= Near-miss Johnson solid =

Convex polyhedron whose faces are almost regular polygons

In geometry, a near-miss Johnson solid is a convex polyhedron whose faces are close to being regular polygons but some or all of which are not precisely regular. Thus, it fails to meet the definition of a Johnson solid, a polyhedron whose faces are all regular, though it "can often be physically constructed without noticing the discrepancy" between its regular and irregular faces.

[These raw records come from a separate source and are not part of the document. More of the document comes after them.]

(** [LRU::invalidate]: the caller clears the status of the block. *)
Definition lru_invalidate (t : LRU) (curTick maxMasters : Z) (blk : option nat) : result LRU :=
  match blk with
  | None => Err AssertFail
  | Some k =>
      b ← get_blk t k;
      assertb (blk_isValid b) ;;
      let st := lt_stats t in
      let st := st <| ts_tagsInUse := ts_tagsInUse st - 1 |> in
      assertb (cb_srcMasterId b <? maxMasters) ;;
      occ ← stat_add (ts_occupancies st) (cb_srcMasterId b) (-1);
      let b := b <| cb_srcMasterId := invldMasterId |> <| cb_task_id := Unknown |>
                 <| cb_tickInserted := curTick |> in
      let b := setGuestID b ALL_GUEST in
      t ← put_blk (t <| lt_stats := st <| ts_occupancies := occ |> |>) k b;
      rotate moveToTail t (cb_set b) k
  end.

Definition lru_clearLocks (t : LRU) : LRU :=
  t <| lt_blks := (λ b, clearLoadLocks b None) <$> lt_blks t |>.

Definition cleanupRefs (t : LRU) : LRU :=
  let step st b :=
    if blk_isValid b
    then st <| ts_totalRefs := ts_totalRefs st + cb_refCount b |>
            <| ts_sampledRefs := ts_sampledRefs st + 1 |>
    else st in
  t <| lt_stats := fold_left step (lt_blks t) (lt_stats t) |>.

(** [computeStats]: the age bucket of a block and the loop over the blocks;
    [us] and [ms] are the ticks of a micro- and of a millisecond. *)
Definition age_index (us ms age : Z) : Z :=
  if age / us <? 10 then 0 else if age / us <? 100 then 1
  else if age / ms <? 1 then 2 else if age / ms <? 10 then 3 else 4.

Definition compute_step (us ms curTick : Z) (st : TagStats) (b : CacheBlk) : result TagStats :=
  if blk_isValid b then
    assertb (cb_task_id b <? NumTaskId) ;;
    occ ← stat_add (ts_occupanciesTaskId st) (cb_task_id b) 1;
    let age := wrap 64 (curTick - cb_tickInserted b) in
    row ← at_ (ts_ageTaskId st) (cb_task_id b);
    row' ← stat_add row (age_index us ms age) 1;
    ages ← upd_at (ts_ageTaskId st) (cb_task_id b) row';
    cap ← stat_add (ts_guestCapacity st) (getGuestID b) 1;
    Ok (st <| ts_occupanciesTaskId := occ |> <| ts_ageTaskId := ages |> <| ts_guestCapacity := cap |>)
  else Ok st.

Definition computeStats (us ms curTick : Z) (t : LRU) : result LRU :=
  let st := lt_stats t in
  let st := st <| ts_occupanciesTaskId := replicate (Z.to_nat NumTaskId) 0 |>
               <| ts_ageTaskId := replicate (Z.to_nat NumTaskId) (replicate 5 0) |> in
  st ← foldM (compute_step us ms curTick) st (lt_blks t);
  Ok (t <| lt_stats := st |>).

(** [forEachBlk] with a visitor that may change the block and stop. *)
Fixpoint forEachBlk {V} (visitor : V → CacheBlk → V * CacheBlk * bool) (v : V) (blks : list CacheBlk)
  : V * list CacheBlk :=
  match blks with
  | [] => (v, [])
  | b :: blks' =>
      let '(v, b, go) := visitor v b in
      if go : bool then let '(v, blks') := forEachBlk visitor v blks' in (v, b :: blks')
      else (v, b :: blks')
  end.

(** ** Control plane *)

(** [set(tag, idx, value)], the value already converted by [atol]. *)
Definition lru_set_tag (t : LRU) (tag idx mask : Z) : result LRU :=
  if idx =? 0 then
    masks ← upd_at (lt_waymasks t) (QOSTAG_TO_GUESTID tag) (wrap 64 mask);
    Ok (t <| lt_waymasks := masks |>)
  else Ok t.

(** [query(tag, idx)]: the mask printed, or [None] for the text INV. *)
Definition lru_query (t : LRU) (tag idx : Z) : result (option Z) :=
  if negb (idx =? 0) then Ok None
  else m ← at_ (lt_waymasks t) (QOSTAG_TO_GUESTID tag); Ok (Some m).

Definition lru_set (t : LRU) (ldomID destAddr data : Z) : result LRU :=
  if destAddr =? 0 then
    masks ← upd_at (lt_waymasks t) ldomID data;
    Ok (t <| lt_waymasks := masks |>)
  else Ok t.

(** [get]: the capacity register recomputes the statistics. *)
Definition lru_get (us ms curTick : Z) (t : LRU) (ldomID destAddr : Z) : result (LRU * Z) :=
  if destAddr =? 0 then
    v ← (if Z.of_nat (length (lt_waymasks t)) <=? ldomID then Ok (2 ^ 64 - 1)
         else at_ (lt_waymasks t) ldomID);
    Ok (t, v)
  else if destAddr =? 8 then
    t ← computeStats us ms curTick t;
    v ← (if Z.of_nat (length (ts_guestCapacity (lt_stats t))) <=? ldomID then Ok (2 ^ 64 - 1)
         else at_ (ts_guestCapacity (lt_stats t)) ldomID);
    Ok (t, v)
  else if destAddr =? 16 then Ok (t, 44)
  else if destAddr =? 24 then Ok (t, 88)
  else Ok (t, 0).

(** The store as a managed resource, at a given time. *)
Definition lru_resource (us ms curTick : Z) : ManagedResource LRU := {|
  mr_set := lru_set;
  mr_get := lru_get us ms curTick
|}.

(** ** Invariant *)

(** The shifts and masks describe blocks of [2^b] bytes in [2^s] sets. *)
Record geometry (t : LRU) (b s : Z) : Prop := {
  geo_b : 2 ≤ b;
  geo_s : 0 ≤ s;
  geo_bs : b + s < 64;
  geo_blkSize : lt_blkSize t = 2 ^ b;
  geo_numSets : lt_numSets t = 2 ^ s;
  geo_setShift : lt_setShift t = b;
  geo_tagShift : lt_tagShift t = b + s;
  geo_setMask : lt_setMask t = 2 ^ s - 1;
  geo_blkMask : lt_blkMask t = 2 ^ b - 1
}.

(** Every set holds exactly its own blocks, each once, and every block knows
    its set and way. *)
Record layout (t : LRU) : Prop := {
  lay_assoc : 0 < lt_assoc t;
  lay_sets : Z.of_nat (length (lt_sets t)) = lt_numSets t;
  lay_blks : length (lt_blks t) = (length (lt_sets t) * Z.to_nat (lt_assoc t))%nat;
  lay_perm : ∀ i s, lt_sets t !! i = Some s →
    s ≡ₚ seq (i * Z.to_nat (lt_assoc t)) (Z.to_nat (lt_assoc t));
  lay_place : ∀ k b, lt_blks t !! k = Some b →
    cb_set b = Z.of_nat (k / Z.to_nat (lt_assoc t)) ∧
    cb_way b = Z.of_nat (k mod Z.to_nat (lt_assoc t))
}.

Definition lru_wf (t : LRU) : Prop := (∃ b s, geometry t b s) ∧ layout t.

(** What the operations leave alone. *)
Definition same_shape (t t' : LRU) : Prop :=
  lt_blkSize t' = lt_blkSize t ∧ lt_numSets t' = lt_numSets t ∧ lt_setShift t' = lt_setShift t ∧
  lt_tagShift t' = lt_tagShift t ∧ lt_setMask t' = lt_setMask t ∧ lt_blkMask t' = lt_blkMask t ∧
  lt_assoc t' = lt_assoc t.

Lemma geometry_shape t t' b s : same_shape t t' → geometry t b s → geometry t' b s.
Proof. intros (?&?&?&?&?&?&?) []. split; congruence. Qed.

The precise number of near-misses depends on how closely the faces of such a polyhedron are required to approximate regular polygons. Because "close to" is not precisely defined, the notion of near-miss Johnson solid is not precisely defined either.

Some near-misses with high symmetry are also symmetrohedra with some truly regular polygon faces.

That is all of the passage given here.